(Information supplied)
(* ===== verification/Prelude.v ===== *)
(** * A verification of the C code of R4OS Recovery

    R4OS Recovery is a small operating system that repairs and installs R4OS.
    Its C code has two halves, which this development models in turn.

    - The boot installer, Platform/SDK/r4os/storage_tools/limine/limine.c, is a
      host program. It writes a boot sector and a second stage to a disk
      through a one-block cache, keeps an undo log of everything it replaces,
      rolls back when it fails, can store the log in a file and undo an install
      later from that file; it also enrols a configuration checksum in an
      executable.
    - The SDK, Platform/SDK/Shared/C/include/r4os/*.h with the generated
      abi_generated.h, is what an application is compiled against. The kernel
      starts the application with a context that lists tables of functions
      (R4SYS, R4DESK, R4DRAW, R4NET, R4AUDIO, R4DEV). The SDK finds and checks
      those tables, wraps their functions, and builds facades on them:
      allocation, storage claims, streams, directories, the registry, services
      and so on. path_timeout.h has the paths and times they all use.

    ** Conventions

    An unsigned [w]-bit integer is a [Z], and each operation that can wrap is
    written with [u8] .. [u64]. Functions have the names of the C functions; a
    loop of the C code is a [Fixpoint] with its own name. Definitions compute,
    so that every witness runs.

    limine.c: the static variables are the record [LimineState.state], and a C
    function maps a state to a result and a state, or to [None], which is
    undefined behaviour (invalid access, double free). Any call of the C
    library can fail: a list of outcomes in the state decides which. Reading
    into a buffer more than its size, writing from a buffer more bytes than it
    has, an index outside [part_to_conv] or the undo log and a free of a block
    that is not allocated are undefined.

    The SDK: [R4Mem.world] is the memory of the application, a finite map from
    addresses to bytes, with the state of a kernel of an arbitrary type. SDK
    code is a computation of the monad [R4Mem.M]; [None] is a fault (an access
    to unmapped memory, a call of a function that is not there). The kernel is
    a parameter, a function from an address and arguments to an effect on the
    world. What a theorem needs of it is a class (below), and each such theorem
    has a witness with a concrete kernel.

    ** Files

    - [Prelude]: integers, bytes, lists, tactics and hints used by all.
    - limine.c: [LimineArith] (checked arithmetic, CHS, partition types),
      [LimineState] (state, C library), [LimineDevice] (cache, device_read,
      device_write, undo log), [LimineStore] (the uninstall data file),
      [LimineInstall] (bios_install; the part between device_init and cleanup
      is a free monad over device reads and writes, calloc and undefined
      behaviour, since the code does nothing else there), [LimineEnroll] (enroll_config and main). Proofs about them:
      [LimineCache] (the cache is transparent), [LimineUndo] and
      [LimineRollback] (the log is complete, and undoing it restores the
      device), [LimineExec] (class [DeviceLaws]: what the device layer promises
      to an install), [LimineBudget] (an install never needs more than the 256
      entries of the log), [LimineDisk] (the device layer refines an array of
      bytes), [LimineMain], [LimineMbr], [LimineGpt] and [LimineFindings] (the
      theorems).
    - path_timeout.h: [R4Path], [R4PathSpec], [R4PathNormal], [R4Time].
    - abi_generated.h: [R4Abi] has the C layout rules, the structures that the
      modelled code uses, and the header's static assertions about them;
      [R4AbiReports] has the header's other structures and the theorem that
      every layout assertion holds.
    - The machine: [R4Mem] (memory, kernel, monad; r4m0.h), [R4Table] (calls
      through a kernel table), [R4Field] (structures as records of fields).
    - r4l.h: [R4L], [R4LSpec].
    - r4sys.h: [R4Sys], [R4SysSpec], [R4SysInit], [R4SysBind] (r4sys_init), [R4Vm]
      (the allocator).
    - r4net.h, r4audio.h, r4dev.h, r4desk.h, r4draw.h: [R4Group], [R4Dev],
      [R4Desk], [R4Draw], [R4GroupInit].
    - storage.h: [R4Storage], [R4StorageSpec], [R4Claim].
    - app_contract.h and the two start files: [R4App], [R4AppSpec].
    - app_storage.h: [R4Files] and [R4Registry] have its functions; [R4Env] is
      what their proofs share; [R4Stream], [R4Directory], [R4Batch] and
      [R4RegistryValue] have the theorems.
    - app_services.h: [R4Services] has its functions, [R4ServiceArea] the memory
      of a program that uses it, [R4ServiceProtocol] and [R4ServiceCall] the
      theorems.
    - app_gui.h: [R4Gui] has its functions, [R4GuiBlend], [R4GuiTimer] and
      [R4GuiLoop] the theorems.
    - app_resources.h: [R4Resources] has its functions, [R4Requests] the theorem
      on requests.
    - app_network.h, app_audio.h, app_tray.h: [R4Network], [R4AppAudio] and
      [R4AppTray] have the functions. All of them call services;
      [R4FacadeCall] says what such a call does to the memory of the program,
      and [R4NetworkRead], [R4AudioWrite] and [R4TrayCall] have the theorems.
    - app_devices.h: [R4AppDevices].

    ** What the theorems show

    - The installer ([LimineMain], [LimineMbr], [LimineGpt]). No I/O failure
      leads to undefined behaviour. On a device that is reliable once open, a
      failed install leaves every byte as it was, and an install followed by
      --uninstall is the identity. On a disk with an MBR an install succeeds
      exactly under stated conditions; on such a disk, and on one with a GPT
      without --force and without a conversion, every byte after a success is
      known. [LimineFindings] shows for which malformed uninstall data files
      --uninstall is undefined, and has a run on a faulty device that leaves a
      partial write. [LimineEnroll]: enrolling writes behind the first
      signature of the file and nowhere else.
    - Paths and times. Normalisation into fixed buffers with a rollback stack
      computes what a specification on lists of components says, and a
      normalised path is a fixed point. The component check accepts exactly
      UTF-8 of a set of characters, which is written out as code points. Durations in ticks are never too short, and
      deadlines agree with timeouts.
    - Tables. An import that passes the checks has every slot that may be
      called; init functions establish the invariant of their client exactly
      when the table is acceptable; each wrapper refuses bad arguments, reports
      missing slots, and is otherwise one call of one slot. None of them reads
      past the table, whatever the kernel announces.
    - The allocator. A block lies in its region and is aligned; freeing it
      clears its header and releases its region, and what a second free does is
      said for a region that is still there and one that is gone; a failure
      keeps nothing; and which sizes wrap around.
    - Applications. [R4AppSpec.app_init_exact] computes the outcome of
      [r4_app_init] from the start context: status, groups and clients.
    - Protocols. Over any sequence of claim operations, the handle of the
      program names exactly the claim the kernel has open. Streams: what was
      saved is read back, and reading ends. Directories: the call returns
      exactly when its conversation with the kernel ends, and with its answer. Registry batches refine a list of operations. Registry
      values that were set are got and decoded unchanged.
    - Services. Whatever a program does with a connection and an endpoint, and
      whatever the kernel answers, the kernel is never asked to use a handle it
      has not given out or that has ended. A call waits for as long as its
      timeout says, and its result is what the answer means.
    - Windows. A poll fires the first timer that is due and no other, and timers
      keep their rhythm; waiting with a timeout does not return too early, and
      goes on for no more rounds than the timeout has ticks, besides those in
      which the kernel wakes the program for nothing; blending hands the kernel exactly the visible pixels of an image.
    - Requests. Over any sequence of operations on an asynchronous request, the
      buffer of the program is kept exactly as long as the kernel may write it.
    - Facades on services. Whatever the kernel and the service answer, receiving
      from the network writes no byte that it does not report and none beyond
      the caller's buffer, delivers the bytes of the answer that has arrived,
      and gives up the socket exactly when the answer's cause ends it; writing an audio stream ends, and what it reports as
      written is what the service has accepted; the tray believes only answers
      for its own process.

    ** Assumptions about the kernel

    Wrapper theorems assume only that a call leaves the table of functions in
    place. Protocol theorems assume a class: [R4Claim.ClaimKernel],
    [R4Stream.FileKernel], [R4Directory.DirKernel],
    [R4RegistryValue.RegistryKernel],
    [R4ServiceArea.ServiceKernel], [R4GuiLoop.GuiKernel],
    [R4Requests.RequestKernel] and [R4AudioWrite.AudioService]. They say what
    the kernel does to its own state and which bytes of the program it writes.
    Where the kernel's contract (ApiContract.json) names statuses, the class or
    the specification has them as a list of its own and not as the test of the
    C code: [R4StorageSpec.completed_close] ends a claim,
    [R4ServiceArea.gone_answers] and [R4ServiceArea.closed_answers] a service
    handle, [R4NetworkRead.tcp_causes] and [R4NetworkRead.udp_causes] a socket.
    [DirKernel] and [GuiKernel] bound what is written, and the latter has a
    clock that does not go back; neither assumes that a kernel stops being busy
    or wakes a program only for a reason. Of a service call that fails, the
    kernel writes no output. The addresses of structures of the caller are assumed not to overlap and
    not to wrap around; local variables whose address the C code takes are
    given an address by the caller of the model, and so are string literals.

    ** Fuel

    A loop with a bound of its own in the code recurses on it (undo entries,
    partition entries, imports, decimal digits, the 1024 bytes of a path). The
    others have fuel, which the definition that calls the loop chooses from its
    input: the byte count for the loops of [_device_read] and [_device_write],
    the length for path normalisation and the arguments of enroll-config, 28
    rounds per byte of the file for its signature search, the size of
    memory for the C string of [r4os_cstr_len]. Running out is a fault or a wrong
    answer, so the theorems also show that the fuel is enough.
    [r4_directory_next] and [r4_event_loop_wait] take their fuel from the
    caller, as nothing in the code bounds how often a busy kernel is asked
    again or an idle program is woken: [R4Directory.directory_next_answers]
    shows that the call returns exactly when the conversation is shorter than
    the fuel, and [R4GuiLoop.event_loop_wait_returns] that it returns once the
    fuel exceeds the ticks of the timeout and the idle wake-ups by two.
    [r4_audio_stream_write] takes it from the caller too:
    [R4AudioWrite.audio_write_delivers] shows that the number of bytes is enough.

    ** Not modelled

    - limine-bios-hdd.h is data: the boot image is a parameter of
      [LimineInstall].
    - Printing to the terminal by limine.c has no effect on its state and is
      left out; usage texts likewise.
    - The macros of abi_generated.h for constants that no modelled code uses,
      and the C types of its function pointers: a call through a kernel table
      passes a list of numbers.
    - Conformance tests, smoke applications and templates use the SDK and are
      not part of it. Guest-Askpass.c only prints one fixed line. The
      kernel and the recovery tools are not C. *)

From stdpp Require Export base numbers list gmap strings.
From Stdlib Require Export ZArith Lia.
From Stdlib Require Export Strings.Byte.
(End Information supplied)
• Goal of the exercise:
All lines above in which the word "shows" occurs should be identified and copied.

• Written solution:
      known. [LimineFindings] shows for which malformed uninstall data files
    shows that the call returns exactly when the conversation is shorter than
    [R4AudioWrite.audio_write_delivers] shows that the number of bytes is enough.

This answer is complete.